■ **PROBLEM REQUIREMENTS**
Provide an exact transcription of all the records.

■ **TASK DATA**
Lemma enqueue_meets_specification_witness :
  exists q', enqueue LockAcquired taking_env h2 (Some true) full_queue =
      (Ret (mkQueueEnqueueResult QueueAccepted None true true 5), q') /\ queue_wf q' /\
    enqueue_spec taking_env full_queue h2 (Some true) (mkQueueEnqueueResult QueueAccepted None true true 5) q'.
Proof.
  destruct (enqueue_meets_specification taking_env LockAcquired h2 (Some true) full_queue full_queue_wf
    (env_consumes_ok _ taking_env_consumes) eq_refl) as (result & q' & Hrun & Hwf & Hspec).
  assert (Hfst : (enqueue LockAcquired taking_env h2 (Some true) full_queue).1 = Ret result) by (rewrite Hrun; reflexivity).
  vm_compute in Hfst. injection Hfst as <-. exists q'. split; [exact Hrun | split; [exact Hwf | exact Hspec]].
Defined.

Lemma queue_counters_balance_witness :
  queue_balance (exec_queue_ops example_ops example_queue).2 = queue_balance example_queue.
Proof.
  apply (queue_counters_balance example_ops example_queue
    match (exec_queue_ops example_ops example_queue).1 with Ret rs => rs | _ => [] end);
    [exact example_queue_wf | repeat constructor; intros; constructor | vm_compute; reflexivity].
Defined.

Lemma discardPool_filters_witness :
  exists q', discardPool LockAcquired 7 (exec_queue_ops (take 3 example_ops) example_queue).2 = (Ret tt, q') /\
    contents q' = [h3].
Proof.
  destruct (exec_queue_ops_history (take 3 example_ops) example_queue example_queue_wf)
    as (rs & q & log & Hrun & Hwf & _); [pose proof quiet_env_consumes; simpl; rewrite !list.Forall_cons; by split_and!|].
  destruct (discardPool_filters LockAcquired 7 (exec_queue_ops (take 3 example_ops) example_queue).2)
    as (q' & Hq & _ & Hc); [rewrite Hrun; exact Hwf | reflexivity |].
  exists q'. split; [exact Hq|]. rewrite Hc. vm_compute. reflexivity.
Defined.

■ **SOLUTION FOR THIS PROBLEM**
Lemma enqueue_meets_specification_witness :
  exists q', enqueue LockAcquired taking_env h2 (Some true) full_queue =
      (Ret (mkQueueEnqueueResult QueueAccepted None true true 5), q') /\ queue_wf q' /\
    enqueue_spec taking_env full_queue h2 (Some true) (mkQueueEnqueueResult QueueAccepted None true true 5) q'.
Proof.
  destruct (enqueue_meets_specification taking_env LockAcquired h2 (Some true) full_queue full_queue_wf
    (env_consumes_ok _ taking_env_consumes) eq_refl) as (result & q' & Hrun & Hwf & Hspec).
  assert (Hfst : (enqueue LockAcquired taking_env h2 (Some true) full_queue).1 = Ret result) by (rewrite Hrun; reflexivity).
  vm_compute in Hfst. injection Hfst as <-. exists q'. split; [exact Hrun | split; [exact Hwf | exact Hspec]].
Defined.

Lemma queue_counters_balance_witness :
  queue_balance (exec_queue_ops example_ops example_queue).2 = queue_balance example_queue.
Proof.
  apply (queue_counters_balance example_ops example_queue
    match (exec_queue_ops example_ops example_queue).1 with Ret rs => rs | _ => [] end);
    [exact example_queue_wf | repeat constructor; intros; constructor | vm_compute; reflexivity].
Defined.

Lemma discardPool_filters_witness :
  exists q', discardPool LockAcquired 7 (exec_queue_ops (take 3 example_ops) example_queue).2 = (Ret tt, q') /\
    contents q' = [h3].
Proof.
  destruct (exec_queue_ops_history (take 3 example_ops) example_queue example_queue_wf)
    as (rs & q & log & Hrun & Hwf & _); [pose proof quiet_env_consumes; simpl; rewrite !list.Forall_cons; by split_and!|].
  destruct (discardPool_filters LockAcquired 7 (exec_queue_ops (take 3 example_ops) example_queue).2)
    as (q' & Hq & _ & Hc); [rewrite Hrun; exact Hwf | reflexivity |].
  exists q'. split; [exact Hq|]. rewrite Hc. vm_compute. reflexivity.
Defined.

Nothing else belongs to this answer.